§ **Aim of the task**:
Beginning at the top of the data below, write out every line exactly until you reach the line with "ce_nickname_normalized : option (list Z);", and include that line.

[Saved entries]
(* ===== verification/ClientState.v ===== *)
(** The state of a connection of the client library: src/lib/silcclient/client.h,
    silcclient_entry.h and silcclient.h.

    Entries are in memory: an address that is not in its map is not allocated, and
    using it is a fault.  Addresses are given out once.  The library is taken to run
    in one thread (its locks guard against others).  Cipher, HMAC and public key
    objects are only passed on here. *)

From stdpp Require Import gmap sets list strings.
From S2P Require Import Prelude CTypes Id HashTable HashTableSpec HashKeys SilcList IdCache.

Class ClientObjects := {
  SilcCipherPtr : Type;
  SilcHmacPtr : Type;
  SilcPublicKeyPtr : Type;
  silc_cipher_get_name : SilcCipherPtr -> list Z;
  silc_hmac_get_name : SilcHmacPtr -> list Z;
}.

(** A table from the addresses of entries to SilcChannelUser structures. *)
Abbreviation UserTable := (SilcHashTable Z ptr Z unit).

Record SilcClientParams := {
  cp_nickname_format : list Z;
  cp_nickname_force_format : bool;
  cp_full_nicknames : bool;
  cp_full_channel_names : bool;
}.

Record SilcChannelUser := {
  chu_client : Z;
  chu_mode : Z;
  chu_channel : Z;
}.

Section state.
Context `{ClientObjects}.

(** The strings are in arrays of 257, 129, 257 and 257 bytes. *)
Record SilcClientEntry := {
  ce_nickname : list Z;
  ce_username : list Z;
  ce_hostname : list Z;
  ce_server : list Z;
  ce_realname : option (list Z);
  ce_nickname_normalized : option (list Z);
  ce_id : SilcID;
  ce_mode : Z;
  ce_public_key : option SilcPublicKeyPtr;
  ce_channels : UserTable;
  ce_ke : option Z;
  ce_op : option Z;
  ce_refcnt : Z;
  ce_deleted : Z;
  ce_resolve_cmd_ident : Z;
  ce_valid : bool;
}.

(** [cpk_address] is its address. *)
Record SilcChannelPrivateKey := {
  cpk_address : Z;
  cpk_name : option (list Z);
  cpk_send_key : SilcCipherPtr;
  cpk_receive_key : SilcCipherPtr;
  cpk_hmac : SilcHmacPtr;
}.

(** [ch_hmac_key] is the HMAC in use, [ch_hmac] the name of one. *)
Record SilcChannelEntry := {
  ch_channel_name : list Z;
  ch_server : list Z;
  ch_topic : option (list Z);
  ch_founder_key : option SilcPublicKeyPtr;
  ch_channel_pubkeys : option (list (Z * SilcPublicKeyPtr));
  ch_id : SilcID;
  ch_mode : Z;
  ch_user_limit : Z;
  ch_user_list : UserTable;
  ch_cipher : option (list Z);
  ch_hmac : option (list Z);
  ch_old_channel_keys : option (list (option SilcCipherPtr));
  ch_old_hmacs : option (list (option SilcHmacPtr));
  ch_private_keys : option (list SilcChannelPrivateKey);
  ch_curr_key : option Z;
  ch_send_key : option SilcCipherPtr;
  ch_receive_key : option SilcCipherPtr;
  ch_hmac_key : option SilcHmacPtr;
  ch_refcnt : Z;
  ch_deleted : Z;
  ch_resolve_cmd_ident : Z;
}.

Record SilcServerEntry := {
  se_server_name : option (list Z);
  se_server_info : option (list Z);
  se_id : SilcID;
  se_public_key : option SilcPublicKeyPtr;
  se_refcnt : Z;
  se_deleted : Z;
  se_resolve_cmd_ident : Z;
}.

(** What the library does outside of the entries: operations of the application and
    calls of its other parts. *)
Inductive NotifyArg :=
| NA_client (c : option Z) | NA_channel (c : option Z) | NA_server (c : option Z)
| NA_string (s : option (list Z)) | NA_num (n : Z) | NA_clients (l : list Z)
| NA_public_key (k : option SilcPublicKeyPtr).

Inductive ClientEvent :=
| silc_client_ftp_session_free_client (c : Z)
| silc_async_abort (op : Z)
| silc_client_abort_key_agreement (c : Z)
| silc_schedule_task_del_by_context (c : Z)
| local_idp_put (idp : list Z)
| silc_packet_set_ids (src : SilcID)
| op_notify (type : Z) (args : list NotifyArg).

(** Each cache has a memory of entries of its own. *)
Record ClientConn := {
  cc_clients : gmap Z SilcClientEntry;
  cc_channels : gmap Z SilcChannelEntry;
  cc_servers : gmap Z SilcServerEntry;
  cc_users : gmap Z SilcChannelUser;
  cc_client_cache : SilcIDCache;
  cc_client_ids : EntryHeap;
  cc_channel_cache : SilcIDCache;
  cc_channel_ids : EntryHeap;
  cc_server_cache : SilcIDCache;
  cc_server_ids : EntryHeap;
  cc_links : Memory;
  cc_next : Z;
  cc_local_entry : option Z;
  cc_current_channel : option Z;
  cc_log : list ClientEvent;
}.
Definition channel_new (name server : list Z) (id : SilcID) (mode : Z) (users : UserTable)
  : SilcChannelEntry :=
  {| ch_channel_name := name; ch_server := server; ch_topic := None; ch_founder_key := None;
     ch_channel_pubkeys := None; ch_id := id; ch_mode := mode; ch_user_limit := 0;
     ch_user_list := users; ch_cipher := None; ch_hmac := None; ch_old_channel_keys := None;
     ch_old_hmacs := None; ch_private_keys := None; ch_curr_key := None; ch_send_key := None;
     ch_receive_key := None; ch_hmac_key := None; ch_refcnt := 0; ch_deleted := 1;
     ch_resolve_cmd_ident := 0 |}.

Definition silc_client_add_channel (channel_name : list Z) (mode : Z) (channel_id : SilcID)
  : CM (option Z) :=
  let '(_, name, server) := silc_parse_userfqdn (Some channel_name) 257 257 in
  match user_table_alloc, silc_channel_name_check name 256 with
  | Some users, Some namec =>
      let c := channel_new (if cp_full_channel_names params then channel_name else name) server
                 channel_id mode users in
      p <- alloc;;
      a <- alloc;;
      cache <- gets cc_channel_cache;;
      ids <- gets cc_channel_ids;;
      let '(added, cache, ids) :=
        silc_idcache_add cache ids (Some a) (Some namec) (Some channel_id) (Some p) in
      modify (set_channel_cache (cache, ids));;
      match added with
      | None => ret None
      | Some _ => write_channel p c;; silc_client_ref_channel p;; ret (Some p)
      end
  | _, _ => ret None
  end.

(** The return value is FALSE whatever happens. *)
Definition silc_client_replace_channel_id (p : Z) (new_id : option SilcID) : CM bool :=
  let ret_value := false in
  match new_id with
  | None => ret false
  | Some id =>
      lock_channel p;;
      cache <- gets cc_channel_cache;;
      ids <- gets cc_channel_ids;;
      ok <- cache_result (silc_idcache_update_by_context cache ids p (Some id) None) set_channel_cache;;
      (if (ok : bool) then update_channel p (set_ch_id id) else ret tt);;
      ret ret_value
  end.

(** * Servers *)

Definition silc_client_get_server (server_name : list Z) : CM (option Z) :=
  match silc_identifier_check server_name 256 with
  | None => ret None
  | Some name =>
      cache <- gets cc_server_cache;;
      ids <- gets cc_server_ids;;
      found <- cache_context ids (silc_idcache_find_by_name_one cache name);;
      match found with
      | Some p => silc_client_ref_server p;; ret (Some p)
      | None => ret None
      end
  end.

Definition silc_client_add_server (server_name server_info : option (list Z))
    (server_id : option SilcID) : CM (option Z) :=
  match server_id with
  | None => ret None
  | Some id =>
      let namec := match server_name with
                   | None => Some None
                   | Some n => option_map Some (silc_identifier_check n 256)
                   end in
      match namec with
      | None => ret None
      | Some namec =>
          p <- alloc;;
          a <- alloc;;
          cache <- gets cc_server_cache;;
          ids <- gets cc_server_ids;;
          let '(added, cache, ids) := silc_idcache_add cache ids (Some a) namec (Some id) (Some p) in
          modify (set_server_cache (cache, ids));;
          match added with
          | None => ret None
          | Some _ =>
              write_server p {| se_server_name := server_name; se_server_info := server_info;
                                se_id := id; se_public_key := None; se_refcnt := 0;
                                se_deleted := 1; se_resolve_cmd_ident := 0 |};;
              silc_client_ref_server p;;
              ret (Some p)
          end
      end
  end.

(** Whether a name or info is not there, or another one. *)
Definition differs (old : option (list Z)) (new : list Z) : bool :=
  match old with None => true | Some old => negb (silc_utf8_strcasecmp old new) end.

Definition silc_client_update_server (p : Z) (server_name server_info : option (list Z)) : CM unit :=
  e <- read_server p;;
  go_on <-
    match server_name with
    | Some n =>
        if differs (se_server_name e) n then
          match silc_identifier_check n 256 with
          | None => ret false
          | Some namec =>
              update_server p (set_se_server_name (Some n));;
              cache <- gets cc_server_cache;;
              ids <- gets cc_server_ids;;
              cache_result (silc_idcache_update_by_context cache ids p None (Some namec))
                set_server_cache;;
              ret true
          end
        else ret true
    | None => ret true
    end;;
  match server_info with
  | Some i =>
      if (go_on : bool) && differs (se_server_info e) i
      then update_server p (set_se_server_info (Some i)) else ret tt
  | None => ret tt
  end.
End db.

§ **Written solution**:
(* ===== verification/ClientState.v ===== *)
(** The state of a connection of the client library: src/lib/silcclient/client.h,
    silcclient_entry.h and silcclient.h.

    Entries are in memory: an address that is not in its map is not allocated, and
    using it is a fault.  Addresses are given out once.  The library is taken to run
    in one thread (its locks guard against others).  Cipher, HMAC and public key
    objects are only passed on here. *)

From stdpp Require Import gmap sets list strings.
From S2P Require Import Prelude CTypes Id HashTable HashTableSpec HashKeys SilcList IdCache.

Class ClientObjects := {
  SilcCipherPtr : Type;
  SilcHmacPtr : Type;
  SilcPublicKeyPtr : Type;
  silc_cipher_get_name : SilcCipherPtr -> list Z;
  silc_hmac_get_name : SilcHmacPtr -> list Z;
}.

(** A table from the addresses of entries to SilcChannelUser structures. *)
Abbreviation UserTable := (SilcHashTable Z ptr Z unit).

Record SilcClientParams := {
  cp_nickname_format : list Z;
  cp_nickname_force_format : bool;
  cp_full_nicknames : bool;
  cp_full_channel_names : bool;
}.

Record SilcChannelUser := {
  chu_client : Z;
  chu_mode : Z;
  chu_channel : Z;
}.

Section state.
Context `{ClientObjects}.

(** The strings are in arrays of 257, 129, 257 and 257 bytes. *)
Record SilcClientEntry := {
  ce_nickname : list Z;
  ce_username : list Z;
  ce_hostname : list Z;
  ce_server : list Z;
  ce_realname : option (list Z);
  ce_nickname_normalized : option (list Z);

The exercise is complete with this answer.